Global insurance group with recognised financial brands in Australia, they pride themselves on their range of insurance products. They offer a friendly, dynamic, and flexible working environment and are dedicated to creating a work culture where their employees can flourish.

About the Role:

Our client is looking for an Information Security Compliance Specialist to join its IT team.
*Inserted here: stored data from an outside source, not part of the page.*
(** C4: an agent constructed from a file of saved states has the model that
    [load_state_dict] made of [states['model']]; when it trains, its
    optimizer is the fresh one unless the saved optimizer type is the
    configured one and the saved optimizer state loads; with a different
    type, or a [ValueError] from the load, the optimizer is the fresh one and
    the model is the restored one all the same.  The first part says what
    an agent holds that [__init__] returned; the second that [__init__]
    does return in each of these cases, the [ValueError] included, whenever
    the model can be built and takes the saved parameters. *)
Theorem init_restores (opt0 : Opt F) (env : Env) (p : string) (s : States) :
  pick_init_model env (with_flags_off opt0) = Some p →
  e_fs env !! realpath p = Some (FStates s) →
  states_truthy s = true →
  let opt := loaded_opt env p opt0 in
  (∀ a env', init opt0 None env = (Ok a, env') →
     ∃ m0 saved m1,
       new_model (dict_len (new_dictionary opt)) opt = Ok m0
       ∧ st_model s = Some saved
       ∧ model_load_state_dict m0 saved = Ok m1
       ∧ a_model a = Some (placed_model opt0 opt m1)
       ∧ (is_training opt = false → a_optimizer a = None)
       ∧ (is_training opt = true →
          let fresh :=
            new_optimizer (o_optimizer opt) (optim_kwargs opt)
              (placed_model opt0 opt m1) in
          match st_optimizer s with
          | None => a_optimizer a = Some fresh
          | Some saved_opt =>
              (st_optimizer_type s ≠ Some (o_optimizer opt) →
               a_optimizer a = Some fresh)
              ∧ (st_optimizer_type s = Some (o_optimizer opt) →
                 match optimizer_load_state_dict fresh saved_opt with
                 | Ok restored => a_optimizer a = Some (placed_optimizer opt0 restored)
                 | Raise _ => a_optimizer a = Some (placed_optimizer opt0 fresh)
                 end)
          end))
  ∧ (∀ m0 saved m1,
       new_model (dict_len (new_dictionary opt)) opt = Ok m0 →
       st_model s = Some saved →
       model_load_state_dict m0 saved = Ok m1 →
       let model := placed_model opt0 opt m1 in
       let fresh := new_optimizer (o_optimizer opt) (optim_kwargs opt) model in
       (is_training opt = false →
        ∃ a, init opt0 None env = (Ok a, env)
             ∧ a_model a = Some model ∧ a_optimizer a = None)
       ∧ (is_training opt = true → o_optimizer opt ∈ OPTIM_OPTS →
          match st_optimizer s with
          | None =>
              ∃ a, init opt0 None env = (Ok a, env)
                   ∧ a_model a = Some model ∧ a_optimizer a = Some fresh
          | Some saved_opt =>
              ∀ ty, st_optimizer_type s = Some ty →
                if bool_decide (ty = o_optimizer opt) then
                  match optimizer_load_state_dict fresh saved_opt with
                  | Ok restored =>
                      ∃ a, init opt0 None env = (Ok a, env)
                           ∧ a_model a = Some model
                           ∧ a_optimizer a = Some (placed_optimizer opt0 restored)
                  | Raise (ValueError _) =>
                      ∃ a, init opt0 None env = (Ok a, env)
                           ∧ a_model a = Some model
                           ∧ a_optimizer a = Some (placed_optimizer opt0 fresh)
                  | Raise e => init opt0 None env = (Raise e, env)
                  end
                else
                  ∃ a, init opt0 None env = (Ok a, env)
                       ∧ a_model a = Some model ∧ a_optimizer a = Some fresh
          end)).
Proof.
  intros Hpick Hfile Htruthy opt. split.
  2:{ intros m0 saved m1. by apply init_from_file_returns. }
  intros a env' Hinit. revert Hinit. subst opt. intros Hinit.
  unfold init, init_optimizer, load, bind, get, ret, lift, raise in Hinit.
  simpl in Hinit. rewrite Hpick, Hfile in Hinit. simpl in Hinit.
  rewrite Htruthy in Hinit. simpl in Hinit.
  fold (loaded_opt env p opt0) in Hinit.
  fold (init_use_cuda opt0) in Hinit.
  set (opt := loaded_opt env p opt0) in *.
  destruct (new_model _ opt) as [m0|] eqn:Hnew; simpl in Hinit; [|by simplify_eq].
  destruct (bool_decide (o_dict_tokenizer opt = Some "bpe"%string) && _);
    simpl in Hinit.
  all: destruct (st_model s) as [saved|] eqn:Hsaved; simpl in Hinit; [|by simplify_eq].
  all: destruct (model_load_state_dict m0 saved) as [m1|] eqn:Hloaded; simpl in Hinit;
    [|by simplify_eq].
  all: exists m0, saved, m1; do 3 (split; [done|]).
  all: unfold placed_model, placed_optimizer, is_training.
  all: destruct (str_contains "train" _); simpl in *;
    [| simplify_eq/=; by split ].
  all: destruct (bool_decide (o_optimizer opt ∈ OPTIM_OPTS)); simpl in Hinit;
    [|by simplify_eq].
  all: destruct (st_optimizer s) as [saved_opt|]; simpl in Hinit;
    [| simplify_eq/=; by repeat split ].
  all: destruct (st_optimizer_type s) as [ty|]; simpl in Hinit; [|by simplify_eq].
  all: case_bool_decide as Hty; simpl in Hinit.
  1, 3: simplify_eq/=; (split; [done|]); (split; [done|]);
    intros _; (split; [done|]); intros [= ?]; by subst.
  all: destruct (optimizer_load_state_dict _ saved_opt) as [restored|e];
    [| destruct e ]; simpl in Hinit; try (by simplify_eq).
  all: simplify_eq/=; (split; [done|]); (split; [done|]);
    intros _; (split; [|by simplify_eq]); intros Hne; destruct Hne; f_equal;
    by apply dec_stable.
Qed.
This role will see you support activities in the context of the related Information Security Management System (ISMS), risk identification and assessment and advice to the various stakeholders You will also actively contribute to the assurance capabilities in the course of an ongoing global IT transformation program.

Responsibilities:

  • Perform analysis of revisions and updates to regulatory requirements and identify gaps in the current organization control framework.
  • Perform gap and capability assessments to comply with various information security practices and regulations from current and emerging requirements.
  • Efficiently records the observations and key findings to disseminate internal control assessment status to key stakeholders.
  • Provide insightful and comprehensive reporting covering information security risks, control effectiveness and remediation activities to maintain the organisation's risk appetite.
  • Continuously evaluate and drive upgrades of operational policies, procedures, and standard processes to meet ISM requirements.

Skills and Experience:

  • Previous experience in an Information Security Compliance and Risk Role
  • Demonstrated experience in Information Security related fields and/ or risk management.
  • Sound knowledge of IT security technology, architecture and processes and profound knowledge of information security management systems and relevant industry standards (in particular ISO270xx, COBIT5/2019)
  • Experience in supporting projects in complex enterprise environments.
  • Professional experience with supplier management (including Cloud providers), IT outsourcing and relevant control frameworks.
  • Previous experience with DORA is highly desirable



For more info contact Aparna on Aparna.Sharma@peoplebank.com.au



Diversity and inclusion are strongly supported at Peoplebank. People of all nationalities, gender identities, and cultural backgrounds, including Aboriginal and Torres Strait Islander Peoples, are encouraged to apply.